Records to use

(** (C33) A POST to [/book_borrow] whose [borrow_date] values do not
    parse as a date (no match, unconverted data, or a day, month or year
    out of range) writes nothing and re-renders the form with the single
    message "This field is required." on [borrow_date]: [DataRequired]
    clears "Not a valid date value.". *)
Theorem book_borrow_bad_date st rq e :
  path rq = "/book_borrow" -> method rq = POST ->
  getlist (form rq) "borrow_date" <> [] ->
  strptime_ymd (list_ascii_of_string (join " " (getlist (form rq) "borrow_date"))) = Err e ->
  exists errs, dispatch st rq = (st, Render (BorrowView (book_choices (db st)) errs)) /\
               ("borrow_date", [msg_required]) ∈ errs.
Proof.
  intros Hp Hm Hne Hs. route_post route_book_borrow.
  set (f := BookBorrowForm.process (book_choices (db st)) (form rq) (csrf rq)).
  assert (Hd : BookBorrowForm.borrow_date f = mkField None [msg_required])
    by exact (date_field_unparsable _ _ e Hne Hs).
  assert (Herr : ("borrow_date", [msg_required]) ∈ BookBorrowForm.errors f).
  { unfold BookBorrowForm.errors. rewrite Hd. cbn [ferrors field_errors].
    rewrite !elem_of_app, list_elem_of_singleton. tauto. }
  eexists. split; [exact (book_borrow_rejects st rq _ Hm Herr) | exact Herr].
Qed.

(** (C3) A valid borrow submission appends exactly one row to
    the [book_borrow] table, with the next rowid and the submitted values,
    whose [book_id] is the id of a book of the [book] table; it flashes
    "Book borrowed successfully!" and redirects to [/book_borrow]. *)
Theorem book_borrow_inserts st rq v :
  db_wf (db st) -> below_rowid_limit (db st) ->
  path rq = "/book_borrow" -> method rq = POST ->
  BookBorrowForm.submitted_data (method rq)
    (BookBorrowForm.process (book_choices (db st)) (form rq) (csrf rq)) = Some v ->
  BookBorrowForm.v_book v ∈ map Book.id (book_table (db st)) /\
  dispatch st rq =
  (mkState (mkDb (book_table (db st))
                 (book_borrow_table (db st)
                  ++ [BookBorrow.mk (Z.of_nat (S (List.length (book_borrow_table (db st)))))
                        (BookBorrowForm.v_student_name v) (BookBorrowForm.v_student_id v)
                        (BookBorrowForm.v_department v) (BookBorrowForm.v_year v)
                        (BookBorrowForm.v_book v) (BookBorrowForm.v_borrow_date v)]))
           (flashes st ++ [("success", "Book borrowed successfully!")]),
   Redirect "/book_borrow").
Proof.
  intros Hwf Hlim Hp Hm Hv. split; [by eapply borrow_submitted_book|].
  route_post route_book_borrow. unfold book_borrow. rewrite Hv, insert_book_borrow_ok by done.
  reflexivity.
Qed.

(** (C5) A valid suggestion submission, for a student
    whose borrow rows fit in the statement, renders exactly the books of
    the submitted department and year that the student has not borrowed,
    in table order, with no form errors and no change of state. *)
Theorem book_suggestions_shows st rq v :
  path rq = "/book_suggestions" -> method rq = POST ->
  BookSuggestionForm.submitted_data (method rq) (BookSuggestionForm.process (form rq) (csrf rq))
    = Some v ->
  within_parameter_limit (db st) (BookSuggestionForm.v_student_id v) ->
  exists l, dispatch st rq = (st, Render (SuggestionsView [] l)) /\
    (forall b, b ∈ l <-> suggestion_spec (db st) (BookSuggestionForm.v_student_id v)
                           (BookSuggestionForm.v_department v) (BookSuggestionForm.v_year v) b) /\
    l `sublist_of` book_table (db st).
Proof.
  intros Hp Hm Hv Hlim. route_post route_book_suggestions.
  destruct (suggestions_characterised (db st) (BookSuggestionForm.v_student_id v)
              (BookSuggestionForm.v_department v) (BookSuggestionForm.v_year v) Hlim)
    as (l & Hq & Hspec & Hsub).
  exists l. split; [|done].
  pose proof Hv as (_ & Herr & _)%suggestion_submitted_Some.
  unfold book_suggestions, shown_errors. rewrite Hv, Hq, Herr. by destruct (is_submitted _).
Qed.

(** An accepted borrow submission appends its row and flashes. *)
Lemma book_borrow_accepted st rq v :
  db_wf (db st) -> below_rowid_limit (db st) ->
  path rq = "/book_borrow" -> method rq = POST ->
  BookBorrowForm.submitted_data (method rq)
    (BookBorrowForm.process (book_choices (db st)) (form rq) (csrf rq)) = Some v ->
  dispatch st rq =
  (mkState (mkDb (book_table (db st))
                 (book_borrow_table (db st)
                  ++ [BookBorrow.mk (Z.of_nat (S (List.length (book_borrow_table (db st)))))
                        (BookBorrowForm.v_student_name v) (BookBorrowForm.v_student_id v)
                        (BookBorrowForm.v_department v) (BookBorrowForm.v_year v)
                        (BookBorrowForm.v_book v) (BookBorrowForm.v_borrow_date v)]))
           (flashes st ++ [("success", "Book borrowed successfully!")]),
   Redirect "/book_borrow").
Proof.
  intros Hwf Hlim Hp Hm Hv. route_post route_book_borrow.
  unfold book_borrow. rewrite Hv, insert_book_borrow_ok by done. reflexivity.
Qed.

(** A suggestions page lists nothing, or the result of the query for the
    validated form. *)
Lemma dispatch_suggestions_view st rq errs l :
  path rq = "/book_suggestions" -> (dispatch st rq).2 = Render (SuggestionsView errs l) ->
  l = [] \/ exists v,
    BookSuggestionForm.submitted_data (method rq) (BookSuggestionForm.process (form rq) (csrf rq))
      = Some v /\
    suggestions (db st) (BookSuggestionForm.v_student_id v) (BookSuggestionForm.v_department v)
      (BookSuggestionForm.v_year v) = Ok l.
Proof.
  intros Hp. unfold dispatch. cbv zeta. rewrite Hp.
  change (path_part "/book_suggestions") with "/book_suggestions".
  rewrite route_book_suggestions. cbn iota.
  repeat case_bool_decide; try discriminate.
  unfold book_suggestions. cbv zeta.
  destruct (BookSuggestionForm.submitted_data _ _) as [v|]; [|intros [= _ <-]; by left].
  destruct (suggestions _ _ _ _) eqn:E; intros [=]; subst. right. by exists v.
Qed.
(** [for (let f of ls) { ... }], lines 74-91; [walk] is the call
    [walkSync(f.path, options)] on a directory. *)
Fixpoint each (walk : string → Run → Outcome) (ls : list FileInfo) (r : Run)
  : Outcome :=
  match ls with
  | [] => Finished r
  | f :: rest =>
      match (if isSymlink f
             then if followSymlinks (options r)
                  then match resolveSync f with
                       | Returns f' => Returns (Some f')
                       | Throws e => Throws e
                       end
                  else Returns None
             else Returns (Some f)) with
      | Throws e => Threw e r
      | Returns None => each walk rest r
      | Returns (Some f) =>
          if isFile f then
            if include f (options r) then each walk rest (yield f r)
            else each walk rest r
          else if negb (lt_zero (maxDepth (options r))) then
            match walk (path f) r with
            | Finished r' => each walk rest r'
            | other => other
            end
          else each walk rest r
      end
  end.

(** [walkSync(dir, options)], lines 61-92.  The generator is run to its
    end by a consumer that leaves the options alone; the fuel bounds the
    nesting of the calls. *)
Fixpoint walkSync (fuel : nat) (dir : string) (r : Run) : Outcome :=
  match fuel with
  | 0 => OutOfFuel
  | S fuel' =>
      let r := visit dir (decrement r) in
      match readDirSync dir with
      | Returns ls => each (walkSync fuel') ls r
      | Throws err =>
          match onError (options r) with
          | Some hook =>
              match hook err with
              | None => each (walkSync fuel') [] (report err r)
              | Some e => Threw e (report err r)
              end
          | None => each (walkSync fuel') [] r
          end
      end
  end.

End WithFileSystem.

Arguments maxDepth {RegExp Err} _.
Arguments exts {RegExp Err} _.
Arguments match_ {RegExp Err} _.
Arguments skip {RegExp Err} _.
Arguments onError {RegExp Err} _.
Arguments followSymlinks {RegExp Err} _.
Arguments no_options {RegExp Err}.
Arguments set_maxDepth {RegExp Err} _ _.
Arguments options {RegExp Err} _.
Arguments yielded {RegExp Err} _.
Arguments visited {RegExp Err} _.
Arguments reported {RegExp Err} _.
Arguments start {RegExp Err} _.
Arguments Finished {RegExp Err} _.
Arguments Threw {RegExp Err} _ _.
Arguments OutOfFuel {RegExp Err}.
Arguments decrement {RegExp Err} _.
Arguments visit {RegExp Err} _ _.
Arguments yield {RegExp Err} _ _.
Arguments report {RegExp Err} _ _.
Arguments include {RegExp} _ {Err} _ _.
Arguments resolveSync {Err} _ _ _.
Arguments each {RegExp} _ {Err} _ _ _ _ _.
Arguments walkSync {RegExp} _ {Err} _ _ _ _ _ _.

(** *** Notions used in the proofs *)

(** [n] after [k] calls of [walkSync]. *)
Definition lowered (k : nat) (n : JsNumber) : JsNumber := Nat.iter k minus_one n.

(** The run a call ended with, returned or thrown out of. *)
Definition final {RegExp Err} (out : Outcome RegExp Err) : option (Run RegExp Err) :=
  match out with
  | Finished r | Threw _ r => Some r
  | OutOfFuel => None
  end.

(** A call that ended by throwing. *)
Definition threw {RegExp Err} (out : Outcome RegExp Err) : bool :=
  match out with Threw _ _ => true | _ => false end.

(** What a part of a run adds: entries yielded, directories read and
    errors reported; [maxDepth] is lowered once per directory read and
    nothing else of the options is written. *)
Definition grows {RegExp Err} (r r' : Run RegExp Err)
    (ys : list FileInfo) (vs : list string) (es : list Err) : Prop :=
  yielded r' = yielded r ++ ys
  ∧ visited r' = visited r ++ vs
  ∧ reported r' = reported r ++ es
  ∧ options r'
    = set_maxDepth (options r)
        (lowered (length vs) (maxDepth (options r))).

(** The errors [readDirSync] throws on the directories [dirs]. *)
Definition failures {Err} (readDirSync : string → Try Err (list FileInfo))
    (dirs : list string) : list Err :=
  omap (λ d, match readDirSync d with Throws e => Some e | Returns _ => None end) dirs.

End Walk.

(* ===================================================================== *)
(** ** testing/runner.ts                                                   *)
(* ===================================================================== *)

Module Runner.

(** [/^https?:\/\//.test(url)], lines 48-50. *)
Definition isRemoteUrl (url : string) : bool :=
  String.prefix "http://" url || String.prefix "https://" url.

(** [partition(arr, callback)], lines 52-63: an element is pushed to the
    array at index 1 when the callback holds of it and to the one at
    index 0 otherwise. *)
Definition partition (arr : list string) (callback : string → bool)
  : list string * list string :=
  foldl (λ (paritioned : list string * list string) el,
           if callback el then (fst paritioned, snd paritioned ++ [el])
           else (fst paritioned ++ [el], snd paritioned))
        ([], []) arr.

(** [array.map(f)] with an [f] that may throw: the first error ends it. *)
Fixpoint map_try {E A B} (f : A → E + B) (l : list A) : E + list B :=
  match l with
  | [] => inr []
  | a :: l' =>
      match f a with
      | inl e => inl e
      | inr b => match map_try f l' with
                 | inl e => inl e
                 | inr bs => inr (b :: bs)
                 end
      end
  end.

Section WithModules.

(** Not in the sources: [glob] and [isGlob] of fs/mod.ts, so that
    [filePathToRegExp] is a parameter, the [walk] this version of the
    runner imports, taken by the file names it yields under the root for
    the patterns to match and to skip, and the [RegExp] of the platform.
    A call returns ([inr]) or throws ([inl]). *)
Variable RegExp : Type.
Variable Err : Type.
Variable filePathToRegExp : string → Err + RegExp.
Variable newRegExp : string → Err + RegExp.
Variable test : RegExp → string → bool.
Variable walk : list RegExp → list RegExp → Err + list string.

(** [getMatchingUrls(matchPaths, excludePaths, root)], lines 70-102. *)
Definition getMatchingUrls (matchPaths excludePaths : list string)
  : Err + list string :=
  let '(includeLocal, includeRemote) := partition matchPaths isRemoteUrl in
  let '(excludeLocal, excludeRemote) := partition excludePaths isRemoteUrl in
  match map_try filePathToRegExp includeLocal with
  | inl e => inl e
  | inr match_ =>
  match map_try filePathToRegExp excludeLocal with
  | inl e => inl e
  | inr skip =>
  match walk match_ skip with
  | inl e => inl e
  | inr localFileIterator =>
  let matchingLocalUrls := map (λ filename, "file://" +:+ filename) localFileIterator in
  match map_try newRegExp excludeRemote with
  | inl e => inl e
  | inr excludeRemotePatterns =>
  let matchingRemoteUrls :=
    List.filter (λ candidateUrl,
                   negb (existsb (λ pattern, test pattern candidateUrl)
                           excludeRemotePatterns))
                includeRemote in
  inr (matchingLocalUrls ++ matchingRemoteUrls)
  end end end end.

(** The options of [runTests] of testing/mod.ts; [only] and [skip] are
    patterns. *)
Record RunOptions := {
  parallel : bool;
  exitOnFail : bool;
  only : RegExp;
  skip : RegExp;
  disableLog : bool
}.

What you will do
Using the data above, report the number of lines that contain the string "array", and only that number.

Answer to the problem
2